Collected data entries

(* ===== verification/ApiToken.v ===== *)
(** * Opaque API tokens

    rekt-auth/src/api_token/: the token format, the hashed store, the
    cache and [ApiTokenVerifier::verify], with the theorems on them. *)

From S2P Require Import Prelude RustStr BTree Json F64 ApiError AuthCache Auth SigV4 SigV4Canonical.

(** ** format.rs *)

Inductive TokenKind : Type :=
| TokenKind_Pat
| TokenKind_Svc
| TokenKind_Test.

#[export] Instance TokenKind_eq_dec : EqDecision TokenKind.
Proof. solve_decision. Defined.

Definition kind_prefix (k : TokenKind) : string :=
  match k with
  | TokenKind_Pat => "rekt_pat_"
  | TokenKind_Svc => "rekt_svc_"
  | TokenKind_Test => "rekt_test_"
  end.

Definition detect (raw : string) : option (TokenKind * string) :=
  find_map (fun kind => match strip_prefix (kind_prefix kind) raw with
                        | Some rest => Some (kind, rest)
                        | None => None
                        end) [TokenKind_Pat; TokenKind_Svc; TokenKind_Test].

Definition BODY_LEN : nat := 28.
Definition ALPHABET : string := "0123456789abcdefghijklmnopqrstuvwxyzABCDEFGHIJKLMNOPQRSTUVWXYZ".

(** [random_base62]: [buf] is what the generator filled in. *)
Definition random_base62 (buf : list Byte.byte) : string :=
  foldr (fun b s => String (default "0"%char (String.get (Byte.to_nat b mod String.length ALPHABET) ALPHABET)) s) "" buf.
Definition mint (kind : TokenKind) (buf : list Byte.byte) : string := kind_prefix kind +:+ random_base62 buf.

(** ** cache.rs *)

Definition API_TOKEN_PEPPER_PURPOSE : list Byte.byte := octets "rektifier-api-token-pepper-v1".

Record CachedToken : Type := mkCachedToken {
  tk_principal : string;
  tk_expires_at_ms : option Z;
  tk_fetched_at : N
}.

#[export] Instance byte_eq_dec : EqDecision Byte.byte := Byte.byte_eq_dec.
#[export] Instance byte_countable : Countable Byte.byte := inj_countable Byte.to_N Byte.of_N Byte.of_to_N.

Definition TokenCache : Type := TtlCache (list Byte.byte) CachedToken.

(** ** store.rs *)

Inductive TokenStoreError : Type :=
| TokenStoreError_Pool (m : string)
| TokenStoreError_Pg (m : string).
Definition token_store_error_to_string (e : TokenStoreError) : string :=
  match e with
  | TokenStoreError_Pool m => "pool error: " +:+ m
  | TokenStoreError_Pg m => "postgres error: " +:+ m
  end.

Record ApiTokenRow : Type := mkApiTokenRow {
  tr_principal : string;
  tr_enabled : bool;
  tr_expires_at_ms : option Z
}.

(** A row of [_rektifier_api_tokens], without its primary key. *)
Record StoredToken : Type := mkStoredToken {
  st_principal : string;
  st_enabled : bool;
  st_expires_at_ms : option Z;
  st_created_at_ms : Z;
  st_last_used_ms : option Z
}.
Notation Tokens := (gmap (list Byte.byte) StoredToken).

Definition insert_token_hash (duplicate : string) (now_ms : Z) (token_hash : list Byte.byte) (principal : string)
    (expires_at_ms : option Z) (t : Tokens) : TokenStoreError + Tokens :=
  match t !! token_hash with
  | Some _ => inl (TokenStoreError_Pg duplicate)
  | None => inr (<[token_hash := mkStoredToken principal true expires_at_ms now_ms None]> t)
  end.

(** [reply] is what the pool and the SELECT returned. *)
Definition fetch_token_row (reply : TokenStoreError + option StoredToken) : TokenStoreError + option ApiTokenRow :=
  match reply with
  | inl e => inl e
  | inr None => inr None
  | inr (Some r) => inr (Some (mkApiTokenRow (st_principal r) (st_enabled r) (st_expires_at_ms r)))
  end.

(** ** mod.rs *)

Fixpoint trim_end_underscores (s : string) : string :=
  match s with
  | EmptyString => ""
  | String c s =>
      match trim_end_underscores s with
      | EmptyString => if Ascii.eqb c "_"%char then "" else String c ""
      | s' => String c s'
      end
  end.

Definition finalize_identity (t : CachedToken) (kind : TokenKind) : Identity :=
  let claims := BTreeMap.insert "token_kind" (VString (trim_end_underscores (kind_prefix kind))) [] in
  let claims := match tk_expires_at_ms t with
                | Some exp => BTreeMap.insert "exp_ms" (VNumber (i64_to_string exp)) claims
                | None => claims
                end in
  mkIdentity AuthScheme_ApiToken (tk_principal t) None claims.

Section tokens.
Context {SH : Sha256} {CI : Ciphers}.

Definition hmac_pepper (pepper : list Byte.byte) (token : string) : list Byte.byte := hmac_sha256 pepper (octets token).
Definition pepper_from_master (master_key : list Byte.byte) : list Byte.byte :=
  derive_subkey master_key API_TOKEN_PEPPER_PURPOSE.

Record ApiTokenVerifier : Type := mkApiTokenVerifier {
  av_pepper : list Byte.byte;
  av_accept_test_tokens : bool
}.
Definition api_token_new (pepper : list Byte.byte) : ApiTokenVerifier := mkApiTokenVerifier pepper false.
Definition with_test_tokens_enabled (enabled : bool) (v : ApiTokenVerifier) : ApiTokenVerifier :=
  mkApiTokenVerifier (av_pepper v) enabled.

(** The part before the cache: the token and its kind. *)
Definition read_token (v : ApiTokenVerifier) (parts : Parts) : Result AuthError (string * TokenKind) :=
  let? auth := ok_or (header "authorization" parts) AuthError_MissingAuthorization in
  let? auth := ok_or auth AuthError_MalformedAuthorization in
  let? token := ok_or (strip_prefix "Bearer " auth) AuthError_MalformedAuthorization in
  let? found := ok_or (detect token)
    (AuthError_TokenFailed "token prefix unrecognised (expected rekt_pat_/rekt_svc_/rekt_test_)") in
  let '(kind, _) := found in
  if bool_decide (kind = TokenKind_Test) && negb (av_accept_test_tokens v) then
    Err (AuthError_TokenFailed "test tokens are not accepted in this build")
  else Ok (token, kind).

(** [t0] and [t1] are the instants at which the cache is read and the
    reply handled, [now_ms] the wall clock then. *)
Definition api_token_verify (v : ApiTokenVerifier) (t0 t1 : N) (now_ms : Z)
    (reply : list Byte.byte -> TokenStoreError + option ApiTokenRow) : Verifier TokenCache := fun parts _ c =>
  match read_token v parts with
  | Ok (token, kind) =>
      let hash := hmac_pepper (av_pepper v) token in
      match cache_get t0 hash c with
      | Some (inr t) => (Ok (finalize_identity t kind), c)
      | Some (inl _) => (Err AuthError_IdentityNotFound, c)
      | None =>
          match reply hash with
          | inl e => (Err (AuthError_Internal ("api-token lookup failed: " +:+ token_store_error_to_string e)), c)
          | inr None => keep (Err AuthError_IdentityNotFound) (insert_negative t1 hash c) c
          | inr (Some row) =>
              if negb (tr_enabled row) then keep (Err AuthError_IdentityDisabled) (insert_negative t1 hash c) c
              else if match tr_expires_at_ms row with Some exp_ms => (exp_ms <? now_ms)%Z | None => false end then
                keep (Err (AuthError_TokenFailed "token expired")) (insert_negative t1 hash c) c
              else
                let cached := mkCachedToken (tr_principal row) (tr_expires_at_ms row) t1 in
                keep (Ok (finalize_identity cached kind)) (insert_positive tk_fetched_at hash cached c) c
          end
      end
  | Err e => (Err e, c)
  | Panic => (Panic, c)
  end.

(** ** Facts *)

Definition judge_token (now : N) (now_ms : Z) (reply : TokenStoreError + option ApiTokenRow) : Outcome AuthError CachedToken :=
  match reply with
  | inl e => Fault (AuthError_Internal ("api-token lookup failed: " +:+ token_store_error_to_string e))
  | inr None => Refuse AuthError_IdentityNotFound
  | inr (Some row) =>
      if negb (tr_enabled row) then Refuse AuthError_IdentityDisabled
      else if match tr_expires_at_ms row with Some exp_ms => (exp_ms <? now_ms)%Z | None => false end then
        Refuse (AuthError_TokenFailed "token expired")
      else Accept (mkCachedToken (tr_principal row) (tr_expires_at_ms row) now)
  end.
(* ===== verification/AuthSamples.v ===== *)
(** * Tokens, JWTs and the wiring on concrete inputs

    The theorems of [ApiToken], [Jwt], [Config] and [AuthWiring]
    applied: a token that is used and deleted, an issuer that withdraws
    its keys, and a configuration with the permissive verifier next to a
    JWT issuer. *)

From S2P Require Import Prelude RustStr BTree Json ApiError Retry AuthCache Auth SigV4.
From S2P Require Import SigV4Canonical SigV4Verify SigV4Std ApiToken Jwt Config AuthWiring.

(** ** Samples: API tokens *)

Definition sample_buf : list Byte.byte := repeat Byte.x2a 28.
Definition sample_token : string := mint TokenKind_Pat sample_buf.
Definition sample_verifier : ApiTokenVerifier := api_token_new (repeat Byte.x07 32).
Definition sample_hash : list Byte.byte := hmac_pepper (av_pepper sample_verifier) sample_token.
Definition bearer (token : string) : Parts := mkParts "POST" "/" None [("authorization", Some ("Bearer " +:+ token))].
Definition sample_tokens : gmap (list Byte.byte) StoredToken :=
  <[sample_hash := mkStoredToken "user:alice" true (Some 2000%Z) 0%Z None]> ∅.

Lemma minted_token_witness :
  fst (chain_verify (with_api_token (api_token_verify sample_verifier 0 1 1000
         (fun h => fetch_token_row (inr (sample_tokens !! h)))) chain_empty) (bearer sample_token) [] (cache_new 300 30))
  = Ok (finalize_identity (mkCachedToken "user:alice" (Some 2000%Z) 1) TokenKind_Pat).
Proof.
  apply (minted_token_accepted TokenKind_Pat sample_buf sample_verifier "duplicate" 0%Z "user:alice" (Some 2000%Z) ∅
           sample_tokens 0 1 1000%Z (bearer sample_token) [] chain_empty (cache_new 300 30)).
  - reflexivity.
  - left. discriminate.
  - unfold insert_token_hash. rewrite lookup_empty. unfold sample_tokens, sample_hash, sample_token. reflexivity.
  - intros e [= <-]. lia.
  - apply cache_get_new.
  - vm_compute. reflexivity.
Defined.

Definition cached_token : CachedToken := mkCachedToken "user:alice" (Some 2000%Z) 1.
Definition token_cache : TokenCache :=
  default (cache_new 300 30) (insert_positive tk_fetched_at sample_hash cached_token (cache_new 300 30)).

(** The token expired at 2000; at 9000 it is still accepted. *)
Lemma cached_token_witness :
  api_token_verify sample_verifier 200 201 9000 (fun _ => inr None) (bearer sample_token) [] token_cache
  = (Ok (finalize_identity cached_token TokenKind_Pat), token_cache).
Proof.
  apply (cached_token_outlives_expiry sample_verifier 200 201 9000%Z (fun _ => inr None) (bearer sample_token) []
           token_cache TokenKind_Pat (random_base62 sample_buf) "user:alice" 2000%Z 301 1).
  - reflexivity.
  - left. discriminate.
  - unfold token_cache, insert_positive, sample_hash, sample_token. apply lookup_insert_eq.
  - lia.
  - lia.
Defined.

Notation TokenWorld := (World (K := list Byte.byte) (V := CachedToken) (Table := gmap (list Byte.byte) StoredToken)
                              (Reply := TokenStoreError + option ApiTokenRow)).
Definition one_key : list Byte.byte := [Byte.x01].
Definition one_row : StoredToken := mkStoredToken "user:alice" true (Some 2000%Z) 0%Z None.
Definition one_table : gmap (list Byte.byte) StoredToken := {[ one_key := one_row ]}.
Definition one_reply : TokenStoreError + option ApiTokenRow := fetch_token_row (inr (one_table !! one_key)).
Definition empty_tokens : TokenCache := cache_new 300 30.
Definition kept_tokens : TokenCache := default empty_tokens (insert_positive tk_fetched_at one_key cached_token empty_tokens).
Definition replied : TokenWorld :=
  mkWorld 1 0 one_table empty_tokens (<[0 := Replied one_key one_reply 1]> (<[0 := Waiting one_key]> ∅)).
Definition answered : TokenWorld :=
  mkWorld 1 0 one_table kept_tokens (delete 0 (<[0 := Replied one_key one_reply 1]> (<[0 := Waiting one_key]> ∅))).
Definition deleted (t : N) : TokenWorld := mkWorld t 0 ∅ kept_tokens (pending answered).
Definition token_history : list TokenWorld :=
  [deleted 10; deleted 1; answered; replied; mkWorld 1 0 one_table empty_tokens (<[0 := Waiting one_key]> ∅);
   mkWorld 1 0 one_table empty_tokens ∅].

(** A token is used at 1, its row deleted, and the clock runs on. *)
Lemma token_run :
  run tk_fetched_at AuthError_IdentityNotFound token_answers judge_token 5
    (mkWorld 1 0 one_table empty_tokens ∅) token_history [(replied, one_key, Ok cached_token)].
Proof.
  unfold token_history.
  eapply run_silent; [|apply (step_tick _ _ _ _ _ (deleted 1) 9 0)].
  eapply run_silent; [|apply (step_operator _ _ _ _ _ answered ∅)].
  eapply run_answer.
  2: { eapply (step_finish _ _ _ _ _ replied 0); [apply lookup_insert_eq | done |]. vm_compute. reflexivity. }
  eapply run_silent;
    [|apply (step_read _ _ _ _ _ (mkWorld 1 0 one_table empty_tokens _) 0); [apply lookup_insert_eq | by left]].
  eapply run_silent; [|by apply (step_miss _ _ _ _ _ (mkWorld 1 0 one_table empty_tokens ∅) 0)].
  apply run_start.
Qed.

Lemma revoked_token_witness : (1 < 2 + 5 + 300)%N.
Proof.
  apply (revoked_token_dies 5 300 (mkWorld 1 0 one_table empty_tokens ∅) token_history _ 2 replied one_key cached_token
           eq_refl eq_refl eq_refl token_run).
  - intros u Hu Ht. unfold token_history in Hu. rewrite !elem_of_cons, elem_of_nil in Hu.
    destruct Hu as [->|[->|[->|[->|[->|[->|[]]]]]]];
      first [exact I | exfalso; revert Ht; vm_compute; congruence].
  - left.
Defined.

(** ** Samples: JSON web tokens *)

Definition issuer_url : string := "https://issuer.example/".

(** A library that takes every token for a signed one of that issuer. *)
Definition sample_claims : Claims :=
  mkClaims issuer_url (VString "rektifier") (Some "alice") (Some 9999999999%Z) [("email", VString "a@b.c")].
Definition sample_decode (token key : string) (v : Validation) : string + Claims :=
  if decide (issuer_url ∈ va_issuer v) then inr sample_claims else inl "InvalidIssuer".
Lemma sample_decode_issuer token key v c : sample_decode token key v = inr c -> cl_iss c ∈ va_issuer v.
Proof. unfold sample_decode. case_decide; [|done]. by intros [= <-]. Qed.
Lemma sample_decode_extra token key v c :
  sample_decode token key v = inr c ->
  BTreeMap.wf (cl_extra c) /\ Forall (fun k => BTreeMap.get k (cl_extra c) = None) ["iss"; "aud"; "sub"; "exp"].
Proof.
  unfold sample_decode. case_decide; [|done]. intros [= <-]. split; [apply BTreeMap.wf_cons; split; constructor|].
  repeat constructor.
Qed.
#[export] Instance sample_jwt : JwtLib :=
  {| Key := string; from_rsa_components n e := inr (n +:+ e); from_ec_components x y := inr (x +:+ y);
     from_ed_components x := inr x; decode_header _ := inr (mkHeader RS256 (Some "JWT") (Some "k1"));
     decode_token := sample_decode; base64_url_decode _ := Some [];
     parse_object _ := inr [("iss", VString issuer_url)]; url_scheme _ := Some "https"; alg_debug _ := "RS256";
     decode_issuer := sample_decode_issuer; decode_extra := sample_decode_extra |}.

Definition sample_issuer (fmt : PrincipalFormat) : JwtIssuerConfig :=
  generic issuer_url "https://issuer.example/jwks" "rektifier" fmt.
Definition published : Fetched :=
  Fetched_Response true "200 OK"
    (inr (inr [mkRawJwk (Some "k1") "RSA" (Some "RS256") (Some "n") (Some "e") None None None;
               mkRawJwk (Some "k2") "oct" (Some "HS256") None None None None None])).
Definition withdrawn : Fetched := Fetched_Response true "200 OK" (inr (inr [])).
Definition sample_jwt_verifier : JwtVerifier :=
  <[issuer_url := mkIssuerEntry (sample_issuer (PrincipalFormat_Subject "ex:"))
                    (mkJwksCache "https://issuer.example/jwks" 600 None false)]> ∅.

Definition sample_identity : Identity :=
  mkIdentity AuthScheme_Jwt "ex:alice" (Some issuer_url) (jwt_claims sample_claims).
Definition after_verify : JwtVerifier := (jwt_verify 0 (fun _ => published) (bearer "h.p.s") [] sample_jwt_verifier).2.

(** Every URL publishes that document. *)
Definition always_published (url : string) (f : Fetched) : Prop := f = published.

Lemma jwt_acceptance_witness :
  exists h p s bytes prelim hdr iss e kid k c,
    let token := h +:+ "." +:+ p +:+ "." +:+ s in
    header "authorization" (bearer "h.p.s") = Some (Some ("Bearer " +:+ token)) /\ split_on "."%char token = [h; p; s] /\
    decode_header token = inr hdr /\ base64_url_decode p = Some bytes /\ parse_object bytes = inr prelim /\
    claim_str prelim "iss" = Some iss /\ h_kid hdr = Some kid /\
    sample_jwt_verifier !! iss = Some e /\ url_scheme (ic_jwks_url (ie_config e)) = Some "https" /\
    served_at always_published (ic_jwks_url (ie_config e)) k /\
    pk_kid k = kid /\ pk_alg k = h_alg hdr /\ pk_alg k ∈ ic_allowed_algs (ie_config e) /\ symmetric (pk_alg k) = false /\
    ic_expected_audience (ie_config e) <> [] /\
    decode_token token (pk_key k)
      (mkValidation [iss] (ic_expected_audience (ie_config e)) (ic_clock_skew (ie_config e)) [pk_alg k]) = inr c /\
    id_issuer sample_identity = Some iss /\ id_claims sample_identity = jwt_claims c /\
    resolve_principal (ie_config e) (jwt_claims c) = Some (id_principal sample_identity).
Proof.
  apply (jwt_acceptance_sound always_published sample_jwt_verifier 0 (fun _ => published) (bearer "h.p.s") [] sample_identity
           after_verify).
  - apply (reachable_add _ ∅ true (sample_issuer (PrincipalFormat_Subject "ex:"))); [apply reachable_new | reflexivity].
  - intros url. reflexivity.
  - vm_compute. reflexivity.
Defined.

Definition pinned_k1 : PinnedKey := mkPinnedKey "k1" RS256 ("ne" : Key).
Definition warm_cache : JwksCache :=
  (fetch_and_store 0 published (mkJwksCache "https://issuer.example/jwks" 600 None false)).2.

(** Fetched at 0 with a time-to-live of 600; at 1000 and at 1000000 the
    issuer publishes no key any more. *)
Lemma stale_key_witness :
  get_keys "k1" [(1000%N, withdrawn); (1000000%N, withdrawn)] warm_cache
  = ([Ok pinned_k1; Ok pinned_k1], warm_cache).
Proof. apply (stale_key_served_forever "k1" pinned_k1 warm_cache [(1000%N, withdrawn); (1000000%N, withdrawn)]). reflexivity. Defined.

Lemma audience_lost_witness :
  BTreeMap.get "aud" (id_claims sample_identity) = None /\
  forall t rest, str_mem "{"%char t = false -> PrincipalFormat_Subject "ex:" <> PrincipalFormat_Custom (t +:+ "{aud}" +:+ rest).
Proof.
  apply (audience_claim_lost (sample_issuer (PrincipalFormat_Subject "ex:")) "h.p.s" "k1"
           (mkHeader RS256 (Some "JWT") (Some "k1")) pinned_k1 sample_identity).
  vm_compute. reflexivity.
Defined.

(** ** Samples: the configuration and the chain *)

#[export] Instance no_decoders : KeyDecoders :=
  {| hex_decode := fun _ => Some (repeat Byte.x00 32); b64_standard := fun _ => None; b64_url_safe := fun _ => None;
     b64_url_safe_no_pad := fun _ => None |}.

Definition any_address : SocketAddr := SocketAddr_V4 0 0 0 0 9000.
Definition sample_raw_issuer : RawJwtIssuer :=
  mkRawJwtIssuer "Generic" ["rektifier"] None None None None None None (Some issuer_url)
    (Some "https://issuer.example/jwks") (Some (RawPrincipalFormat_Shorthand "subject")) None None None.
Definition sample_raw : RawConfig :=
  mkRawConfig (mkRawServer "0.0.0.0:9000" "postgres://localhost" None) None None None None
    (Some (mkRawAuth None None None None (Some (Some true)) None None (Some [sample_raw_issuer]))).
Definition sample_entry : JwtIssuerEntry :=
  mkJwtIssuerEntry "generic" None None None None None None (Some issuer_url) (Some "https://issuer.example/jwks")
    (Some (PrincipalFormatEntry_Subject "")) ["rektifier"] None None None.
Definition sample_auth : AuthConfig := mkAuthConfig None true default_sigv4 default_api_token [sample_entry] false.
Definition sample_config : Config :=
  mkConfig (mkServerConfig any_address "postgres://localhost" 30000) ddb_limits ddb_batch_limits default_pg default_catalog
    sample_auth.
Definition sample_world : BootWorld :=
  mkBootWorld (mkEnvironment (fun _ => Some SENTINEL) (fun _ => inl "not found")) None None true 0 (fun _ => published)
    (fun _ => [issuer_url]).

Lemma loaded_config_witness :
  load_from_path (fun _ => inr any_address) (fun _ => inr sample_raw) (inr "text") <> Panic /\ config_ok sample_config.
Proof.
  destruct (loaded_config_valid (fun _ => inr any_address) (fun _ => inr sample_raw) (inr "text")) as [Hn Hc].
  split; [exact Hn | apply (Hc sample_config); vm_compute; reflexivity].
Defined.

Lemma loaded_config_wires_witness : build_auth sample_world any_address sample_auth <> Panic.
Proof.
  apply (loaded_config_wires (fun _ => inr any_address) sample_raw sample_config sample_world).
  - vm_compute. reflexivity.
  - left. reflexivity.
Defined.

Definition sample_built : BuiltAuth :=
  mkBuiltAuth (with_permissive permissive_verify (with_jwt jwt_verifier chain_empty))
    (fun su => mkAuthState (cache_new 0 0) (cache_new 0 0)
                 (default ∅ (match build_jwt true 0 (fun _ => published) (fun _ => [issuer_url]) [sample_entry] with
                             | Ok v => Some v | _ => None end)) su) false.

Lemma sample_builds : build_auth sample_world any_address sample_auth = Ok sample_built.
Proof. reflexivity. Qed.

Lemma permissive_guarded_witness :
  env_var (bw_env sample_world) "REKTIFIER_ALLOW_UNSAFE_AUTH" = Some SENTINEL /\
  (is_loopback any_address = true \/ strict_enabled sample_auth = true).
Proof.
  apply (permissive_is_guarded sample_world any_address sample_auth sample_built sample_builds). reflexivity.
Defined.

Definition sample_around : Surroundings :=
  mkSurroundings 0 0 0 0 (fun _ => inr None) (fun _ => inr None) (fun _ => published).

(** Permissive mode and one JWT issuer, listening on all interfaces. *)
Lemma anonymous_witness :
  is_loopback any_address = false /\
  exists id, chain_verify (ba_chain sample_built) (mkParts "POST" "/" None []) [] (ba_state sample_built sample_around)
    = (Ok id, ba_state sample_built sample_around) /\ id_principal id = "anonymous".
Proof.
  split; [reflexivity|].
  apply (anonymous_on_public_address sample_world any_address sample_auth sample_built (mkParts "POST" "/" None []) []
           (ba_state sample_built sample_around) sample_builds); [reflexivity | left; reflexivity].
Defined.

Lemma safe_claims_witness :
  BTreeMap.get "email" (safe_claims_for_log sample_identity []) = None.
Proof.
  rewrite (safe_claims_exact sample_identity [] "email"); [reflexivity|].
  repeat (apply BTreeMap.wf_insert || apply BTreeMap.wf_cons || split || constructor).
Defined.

● Work task: Looking at the entries above, can you reproduce exactly the lines from the one that holds "(** A library" through the one that holds "None None None])).", and only those?

● Written reply:
(** A library that takes every token for a signed one of that issuer. *)
Definition sample_claims : Claims :=
  mkClaims issuer_url (VString "rektifier") (Some "alice") (Some 9999999999%Z) [("email", VString "a@b.c")].
Definition sample_decode (token key : string) (v : Validation) : string + Claims :=
  if decide (issuer_url ∈ va_issuer v) then inr sample_claims else inl "InvalidIssuer".
Lemma sample_decode_issuer token key v c : sample_decode token key v = inr c -> cl_iss c ∈ va_issuer v.
Proof. unfold sample_decode. case_decide; [|done]. by intros [= <-]. Qed.
Lemma sample_decode_extra token key v c :
  sample_decode token key v = inr c ->
  BTreeMap.wf (cl_extra c) /\ Forall (fun k => BTreeMap.get k (cl_extra c) = None) ["iss"; "aud"; "sub"; "exp"].
Proof.
  unfold sample_decode. case_decide; [|done]. intros [= <-]. split; [apply BTreeMap.wf_cons; split; constructor|].
  repeat constructor.
Qed.
#[export] Instance sample_jwt : JwtLib :=
  {| Key := string; from_rsa_components n e := inr (n +:+ e); from_ec_components x y := inr (x +:+ y);
     from_ed_components x := inr x; decode_header _ := inr (mkHeader RS256 (Some "JWT") (Some "k1"));
     decode_token := sample_decode; base64_url_decode _ := Some [];
     parse_object _ := inr [("iss", VString issuer_url)]; url_scheme _ := Some "https"; alg_debug _ := "RS256";
     decode_issuer := sample_decode_issuer; decode_extra := sample_decode_extra |}.

Definition sample_issuer (fmt : PrincipalFormat) : JwtIssuerConfig :=
  generic issuer_url "https://issuer.example/jwks" "rektifier" fmt.
Definition published : Fetched :=
  Fetched_Response true "200 OK"
    (inr (inr [mkRawJwk (Some "k1") "RSA" (Some "RS256") (Some "n") (Some "e") None None None;
               mkRawJwk (Some "k2") "oct" (Some "HS256") None None None None None])).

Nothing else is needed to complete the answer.